[Problem requirements]
Look through the records and copy every line in which "artifactsDir" appears.

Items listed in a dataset
########

(** ** [archiveImage] *)

(** What a call of [archiveImage] that returns without an error has done:
    the pull log went to the log file, and the artifact file, directly in
    the artifacts directory, holds what the client saved. *)
Lemma archiveImage_Ret (ex : Packager.Exporter) (image : string) (dir : path)
    (logs : nat) (w w' : world) (r : string * string) :
  Packager.archiveImage ex image dir logs w = (Ret r, w') →
  ∃ pl rd,
    pull_of (Packager.Client ex) image = inr pl
    ∧ save_of (Packager.Client ex) image = inr rd
    ∧ read_err rd = None
    ∧ r = (Packager.buildFileName image +:+ ".tar", "tempchecksum")
    ∧ let wl := Spec.written logs (data pl) w in
      let p := dir ++ [Packager.buildFileName image +:+ ".tar"] in
      create true (fs wl) p = inr (<[p := File ""]> (fs wl))
      ∧ w' = World (<[p := File (data rd)]> (fs wl))
               (fds wl ++ [(p, String.length (data rd))])
               (trace w ++ [EvImagePull image true; EvImageSave image true;
                            EvClose (SavedImage image);
                            EvClose (PullLogs image)]).
Proof.
  unfold Packager.archiveImage. intros H.
  apply bind_Ret_inv in H as (pl & w1 & Hpull%on_error_Ret_inv & H).
  unfold ImagePull in Hpull.
  destruct (pull_of (Packager.Client ex) image) as [e | pl'] eqn:Hpl; [done|].
  injection Hpull as -> <-.
  apply defer_inv in H as (w2 & H & ->).
  rewrite (bind_Ret _ _ _ _ _ (ignore_error_CopyFrom _ _ _)) in H.
  apply bind_Ret_inv in H as (rd & w3 & Hsave & H).
  unfold ImageSave in Hsave.
  destruct (save_of (Packager.Client ex) image) as [e | rd'] eqn:Hrd; [done|].
  injection Hsave as -> <-.
  apply defer_inv in H as (w4 & H & ->).
  rewrite artifact_path in H.
  apply bind_Ret_inv in H as (out & w5 & Hcreate & H).
  apply Create_Ret_inv in Hcreate as (f & Hcreate & -> & ->).
  pose proof (create_true_insert _ _ _ Hcreate) as ->.
  simpl in Hcreate.
  apply bind_Ret_inv in H as ([] & w6 & Hcopy & H).
  unfold CopyFrom in Hcopy.
  rewrite (bind_Ret _ _ _ _ _ (Write_created _ _ _ _ _)) in Hcopy.
  destruct (read_err rd) as [e|] eqn:Herr; [done|].
  injection Hcopy as <-. injection H as <- <-.
  rewrite written_emit in *. simpl in *.
  exists pl, rd. repeat split; [done..|].
  unfold Close, emit; simpl. f_equal.
  by rewrite written_trace, <- !app_assoc.
Qed.

(** C6: when [archiveImage] archives reference [image], the name it returns
    is the reference with every [/] and every [:] replaced by [-], followed
    by [.tar]; joined to the artifacts directory this name is one more path
    component (no directory in between), and the file at that path holds the
    bytes the client saved for the reference. *)
Theorem archiveImage_artifact_location (ex : Packager.Exporter)
    (image : string) (artifactsDir : path) (logs : nat) (w w' : world)
    (name checksum : string) :
  Packager.archiveImage ex image artifactsDir logs w
  = (Ret (name, checksum), w') →
  name = Spec.artifact_name image
  ∧ Join artifactsDir name = artifactsDir ++ [name]
  ∧ ∃ saved, save_of (Packager.Client ex) image = inr saved
             ∧ fs w' !! (artifactsDir ++ [name]) = Some (File (data saved)).
Proof.
  intros (pl & rd & _ & Hrd & _ & [= -> ->] & _ & ->)%archiveImage_Ret.
  split; [|split].
  - unfold Spec.artifact_name. by rewrite buildFileName_bytes.
  - apply artifact_path.
  - exists rd. split; [done|]. simpl. apply lookup_insert_eq.
Qed.

Lemma archiveImage_artifact_location_witness :
  let ex := Examples.exporter "bundle.cnab" false Examples.app in
  let name := "library-postgres-12.tar" in
  ∃ w',
    Packager.archiveImage ex "library/postgres:12" ["work"; "artifacts"] 0
      Examples.prepared
    = (Ret (name, "tempchecksum"), w')
    ∧ (name = Spec.artifact_name "library/postgres:12"
       ∧ Join ["work"; "artifacts"] name = ["work"; "artifacts"] ++ [name]
       ∧ ∃ saved,
           save_of (Packager.Client ex) "library/postgres:12" = inr saved
           ∧ fs w' !! (["work"; "artifacts"] ++ [name])
             = Some (File (data saved))).
Proof.
  eexists. split.
  - vm_compute. reflexivity.
  - eapply (archiveImage_artifact_location
              (Examples.exporter "bundle.cnab" false Examples.app)
              "library/postgres:12" ["work"; "artifacts"] 0 Examples.prepared).
    vm_compute. reflexivity.
Defined.
(** * Session Generation Engine: sessions, turns, pause/resume, sanitizer

    A shallow embedding of the session endpoints and generators of
    [reverse-engineered/00/app.py] (with [chat_call] of [core.py]), and the
    properties of the specification that concern them.

    Modelling conventions.
    - A persisted session document is a record; the sessions directory is a
      finite map from session id to document.  [json.dump] followed by
      [json.load] is the identity on documents, and file reads and writes
      succeed.
    - The generation provider is an oracle: the outcome of the n-th call, for
      the request that is sent.  Every call made is appended to a trace, so
      the number of attempts and the speaker of each one are observable.
    - Timestamps are opaque values read from a clock.
    - Text is a sequence of characters with code points below 256.
    - The analytics side files are not modelled. *)

From Stdlib Require Import ZArith String Ascii List Bool Lia.
From stdpp Require Import base gmap strings list pretty.

Local Open Scope Z_scope.

(** ** Text helpers *)

Definition nl : string := String (ascii_of_nat 10) EmptyString.

(** [str.isspace] on the code points below 256. *)
Definition is_space (c : ascii) : bool :=
  let n := nat_of_ascii c in
  ((9 <=? n)%nat && (n <=? 13)%nat) || ((28 <=? n)%nat && (n <=? 32)%nat)
  || (n =? 133)%nat || (n =? 160)%nat.

Fixpoint lstrip (s : string) : string :=
  match s with
  | EmptyString => EmptyString
  | String c s' => if is_space c then lstrip s' else s
  end.

Fixpoint rev_string (s acc : string) : string :=
  match s with
  | EmptyString => acc
  | String c s' => rev_string s' (String c acc)
  end.

(** [s.strip()] *)
Definition strip (s : string) : string :=
  rev_string (lstrip (rev_string (lstrip s) "")) "".

(** [sep.join(parts)] *)
Definition join (sep : string) (parts : list string) : string :=
  String.concat sep parts.

(** Truth value of a Python string: non-empty. *)
Definition truthy (s : string) : bool :=
  match s with EmptyString => false | _ => true end.

(** ** Data model *)

Definition Timestamp := Z.

(** A JSON field holding an integer: the key may be missing, or hold null. *)
Inductive JInt : Type :=
| Absent
| Null
| Int (z : Z).

(** [d.get(key)]: a missing key reads as [None]. *)
Definition jget (f : JInt) : option Z :=
  match f with
  | Int z => Some z
  | _ => None
  end.

(** [d.get(key, default)]: only a missing key takes the default. *)
Definition jget_default (f : JInt) (d : Z) : option Z :=
  match f with
  | Absent => Some d
  | Null => None
  | Int z => Some z
  end.

(** [d.get(key) == n] *)
Definition jeq (f : JInt) (n : Z) : bool :=
  match jget f with
  | Some z => z =? n
  | None => false
  end.

(** An entry of [session_data['characters']].  Of the character sheet under
    ['data'] only the two lore fields read by the prompt builders are kept;
    the rest (model, sampling, remaining lore) is consumed by
    [convert_character_data_to_character], which never raises, and by the
    provider. *)
Record Participant : Type := {
  c_id : string;
  c_name : string;
  lore_description : option string;
  lore_personality : option string
}.

Record Message : Type := {
  msg_type : string;
  msg_character : option string;
  msg_content : string;
  msg_timestamp : Timestamp;
  msg_sanitized : option bool
}.

Record Session : Type := {
  s_id : string;
  s_type : string;
  chatMode : option string;
  title : string;
  characters : list Participant;
  scenario : string;
  setting : string;
  turns : JInt;
  parts : JInt;
  created_at : Timestamp;
  status : string;
  messages : list Message;
  paused : option bool;
  paused_at : option Timestamp;
  is_completed : option bool
}.

Definition set_messages (ms : list Message) (s : Session) : Session :=
  {| s_id := s_id s; s_type := s_type s; chatMode := chatMode s;
     title := title s; characters := characters s; scenario := scenario s;
     setting := setting s; turns := turns s; parts := parts s;
     created_at := created_at s; status := status s; messages := ms;
     paused := paused s; paused_at := paused_at s;
     is_completed := is_completed s |}.

Definition set_status (st : string) (s : Session) : Session :=
  {| s_id := s_id s; s_type := s_type s; chatMode := chatMode s;
     title := title s; characters := characters s; scenario := scenario s;
     setting := setting s; turns := turns s; parts := parts s;
     created_at := created_at s; status := st; messages := messages s;
     paused := paused s; paused_at := paused_at s;
     is_completed := is_completed s |}.

Definition set_is_completed (b : option bool) (s : Session) : Session :=
  {| s_id := s_id s; s_type := s_type s; chatMode := chatMode s;
     title := title s; characters := characters s; scenario := scenario s;
     setting := setting s; turns := turns s; parts := parts s;
     created_at := created_at s; status := status s; messages := messages s;
     paused := paused s; paused_at := paused_at s;
     is_completed := b |}.

Definition set_pause_markers (p : option bool) (t : option Timestamp)
    (s : Session) : Session :=
  {| s_id := s_id s; s_type := s_type s; chatMode := chatMode s;
     title := title s; characters := characters s; scenario := scenario s;
     setting := setting s; turns := turns s; parts := parts s;
     created_at := created_at s; status := status s; messages := messages s;
     paused := p; paused_at := t;
     is_completed := is_completed s |}.

(** [session_data['messages'].append(m)] *)
Definition append_message (m : Message) (s : Session) : Session :=
  set_messages (messages s ++ [m]) s.

Definition is_ai (m : Message) : bool := String.eqb (msg_type m) "ai".

(** [[msg for msg in messages if msg['type'] == 'ai']] *)
Definition ai_messages (ms : list Message) : list Message :=
  List.filter is_ai ms.

Definition ai_count (ms : list Message) : nat := length (ai_messages ms).

(** [session_data.get('paused', False)] used as a condition. *)
Definition is_paused (s : Session) : bool :=
  match paused s with
  | Some b => b
  | None => false
  end.

(** ** Provider, files and the world *)

(** Who a request is sent as: a character of the session (through
    [chat_call]) or a bare model id (the sanitizer's direct client call). *)
Inductive Agent : Type :=
| CharacterAgent (c : Participant)
| ModelAgent (model : string).

Record Request : Type := {
  rq_agent : Agent;
  rq_history : list (string * string);
  rq_user_msg : string
}.

(** What the client call does: it raises, or it returns a completion whose
    content may be [None]. *)
Inductive Outcome : Type :=
| Raises
| Content (c : option string).

(** A sanitization preset file: unreadable, or a document with an optional
    model id. *)
Inductive PresetFile : Type :=
| Unreadable
| Preset (model : option string).

Record Env : Type := {
  provider : nat -> Request -> Outcome;
  clock : nat -> Timestamp;
  preset_files : gmap string PresetFile;
  character_files : gmap string Participant;
  session_ids : nat -> string
}.

Record World : Type := {
  files : gmap string Session;
  trace : list Request;
  log : list string;
  ticks : nat
}.

Definition set_files (fs : gmap string Session) (w : World) : World :=
  {| files := fs; trace := trace w; log := log w; ticks := ticks w |}.

(** [json.dump(session_data, f)] on the session file. *)
Definition write_session (sid : string) (s : Session) (w : World) : World :=
  set_files (<[sid := s]> (files w)) w.

(** [app.logger.error(...)] and the sanitizer's failure print. *)
Definition log_error (msg : string) (w : World) : World :=
  {| files := files w; trace := trace w; log := log w ++ [msg];
     ticks := ticks w |}.

(** HTTP replies of the session endpoints. *)
Inductive Reply : Type :=
| ErrorReply (code : Z) (error : string)
| PausedReply (code : Z) (message : string)
| GenerateReply (response : option string) (message : string)
    (completed : bool) (progress : option (nat * option Z))
| MessageReply (code : Z) (message : string)
| SanitizeReply (original_length sanitized_length : nat) (session : Session)
| CreatedReply (code : Z) (sid : string) (initial_content : string).

(** What a helper hands back to its caller: a reply, or a bare Python value
    ([True], [False], [None]). *)
Inductive Ret : Type :=
| Resp (r : Reply)
| PyTrue
| PyFalse
| PyNone.

Section Engine.

Variable env : Env.

(** Reading the clock ([pathlib.Path().stat().st_mtime],
    [datetime.datetime.now().timestamp()]). *)
Definition now (w : World) : Timestamp * World :=
  (clock env (ticks w),
   {| files := files w; trace := trace w; log := log w;
      ticks := S (ticks w) |}).

(** [client.chat.completions.create(...)]: one attempt, recorded. *)
Definition client_create (rq : Request) (w : World) : Outcome * World :=
  (provider env (length (trace w)) rq,
   {| files := files w; trace := trace w ++ [rq]; log := log w;
      ticks := ticks w |}).

(** [core.chat_call]: [None] stands for the [ModelError] it raises when the
    call fails or the content is [None]; otherwise the stripped text. *)
Definition chat_call (c : Participant) (history : list (string * string))
    (user_msg : string) (w : World) : option string * World :=
  let '(o, w1) := client_create
      {| rq_agent := CharacterAgent c; rq_history := history;
         rq_user_msg := user_msg |} w in
  match o with
  | Raises => (None, w1)
  | Content None => (None, w1)
  | Content (Some result) => (Some (strip result), w1)
  end.

(** ** Sanitizer *)

Definition sanitizer_system : string :=
  "You are a careful, low-temperature text sanitizer. Only remove problems, do not rewrite.".

Definition sanitize_prompt (story_content : string) : string :=
  join nl [
    "You are a careful text sanitizer. Your job is to clean the following story by:";
    "- Removing repetitive loops where the model repeats itself";
    "- Removing meta-commentary or breaking character";
    "- Removing nonsensical gibberish or illogical parts";
    "- Removing excessive repetition of phrases or ideas";
    "- DO NOT change the actual story content, plot, or creative elements";
    "- DO NOT rewrite or improve the story - only remove problematic parts";
    "- Preserve the original creative voice and style";
    "- Keep the story coherent and flowing naturally";
    "";
    "Return only the cleaned story with problems removed.";
    "";
    "===";
    story_content;
    "==="].

(** The request of [sanitize_story] for a model id (sampling parameters are
    configuration handed to the provider and are not modelled). *)
Definition sanitize_request (model story_content : string) : Request :=
  {| rq_agent := ModelAgent model;
     rq_history := [("system", sanitizer_system)];
     rq_user_msg := sanitize_prompt story_content |}.

Definition sanitize_story (story_content preset_id : string) (w : World)
    : string * World :=
  match preset_files env !! preset_id with
  | Some Unreadable =>
      (* json.load raises inside the try block *)
      (story_content, log_error "Sanitization failed" w)
  | found =>
      let model :=
        match found with
        | Some (Preset (Some m)) => m
        | _ => "default-model"
        end in
      let '(o, w1) := client_create (sanitize_request model story_content) w in
      match o with
      | Raises => (story_content, log_error "Sanitization failed" w1)
      | Content None => (story_content, w1)
      | Content (Some result) =>
          ((if truthy result then strip result else story_content), w1)
      end
  end.

Definition sanitize_session_story (session_id : string)
    (preset_id : option string) (w : World) : Reply * World :=
  let preset := default "sanitizer-balanced" preset_id in
  match files w !! session_id with
  | None => (ErrorReply 404 "Session not found", w)
  | Some session_data =>
      if negb (String.eqb (s_type session_data) "story") then
        (ErrorReply 400 "Sanitization only available for story sessions", w)
      else
        match ai_messages (messages session_data) with
        | [] => (ErrorReply 400 "No story content to sanitize", w)
        | ais =>
            let story_parts := map msg_content ais in
            let original_story := join (nl +:+ nl) story_parts in
            let '(sanitized_story, w1) :=
              sanitize_story original_story preset w in
            let '(ts, w2) := now w1 in
            let session_data' :=
              set_messages
                [ {| msg_type := "ai"; msg_character := None;
                     msg_content := sanitized_story; msg_timestamp := ts;
                     msg_sanitized := Some true |} ] session_data in
            (SanitizeReply (String.length original_story)
               (String.length sanitized_story) session_data',
             write_session session_id session_data' w2)
        end
  end.
(** The claim C3 without the condition on StepMapping fails on the wizard
    without steps: its step is [undefined], its index -1, out of 0 steps. *)
Lemma no_steps_breaks_invariants :
  ¬ (step_is_key no_steps (mount no_steps true).1
     ∧ index_in_range no_steps (mount no_steps true).1).
Proof.
  intros [_ Hrange]. unfold index_in_range in Hrange.
  vm_compute in Hrange. destruct Hrange as [Hlow _]. by apply Hlow.
Qed.

Lemma step_stays_a_key_witness :
  stepMapping plain_abc ≠ []
  ∧ step_is_key plain_abc
    (run plain_abc true (mount plain_abc true).1
       [NextStep; ToStep "c"%string; PrevStep; ResetData None]).1
  ∧ index_in_range plain_abc
      (run plain_abc true (mount plain_abc true).1
         [NextStep; ToStep "c"%string; PrevStep; ResetData None]).1.
Proof.
  assert (Hne : stepMapping plain_abc ≠ []) by discriminate.
  split; [exact Hne |].
  exact (step_stays_a_key plain_abc true
           [NextStep; ToStep "c"%string; PrevStep; ResetData None] Hne).
Defined.

(** ** Navigation *)

Section Navigation.

Context {V C : Type} `{EqDecision V}.
Variable p : props V C.
Variable has_window : bool.

Lemma steps_nodup : JS.well_formed (stepMapping p) → NoDup (steps p).
Proof. apply JSFacts.own_keys_nodup. Qed.

Lemma key_is_step (s : string) : s ∈ (stepMapping p).*1 ↔ s ∈ steps p.
Proof. symmetry. apply JSFacts.own_keys_elem. Qed.
(** X24. The table and the pop-up window show the same turn for a record, the
    numeral of its turn number or a dash when it has none, except for turn
    0: the table shows "0" and the pop-up window a dash. *)
Theorem turn_cells_agree_but_for_zero (r : InfringementRecord) :
  (tableTurn r = popupTurn r <-> turn_number r <> Some 0)
  /\ (turn_number r = Some 0 ->
      tableTurn r = Text "0" /\ popupTurn r = Dash).
Proof.
  unfold tableTurn, popupTurn. destruct (turn_number r) as [n|].
  - rewrite escapeHtml_toString. destruct (Z.eqb_spec n 0) as [E|E].
    + subst n. split; [split|]; [discriminate | congruence | tauto].
    + split; [split|]; [congruence | reflexivity | congruence].
  - split; [split|]; [discriminate | reflexivity | discriminate].
Qed.

End TurnCell.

########

[Solution]
    (image : string) (artifactsDir : path) (logs : nat) (w w' : world)
  Packager.archiveImage ex image artifactsDir logs w
  ∧ Join artifactsDir name = artifactsDir ++ [name]
             ∧ fs w' !! (artifactsDir ++ [name]) = Some (File (data saved)).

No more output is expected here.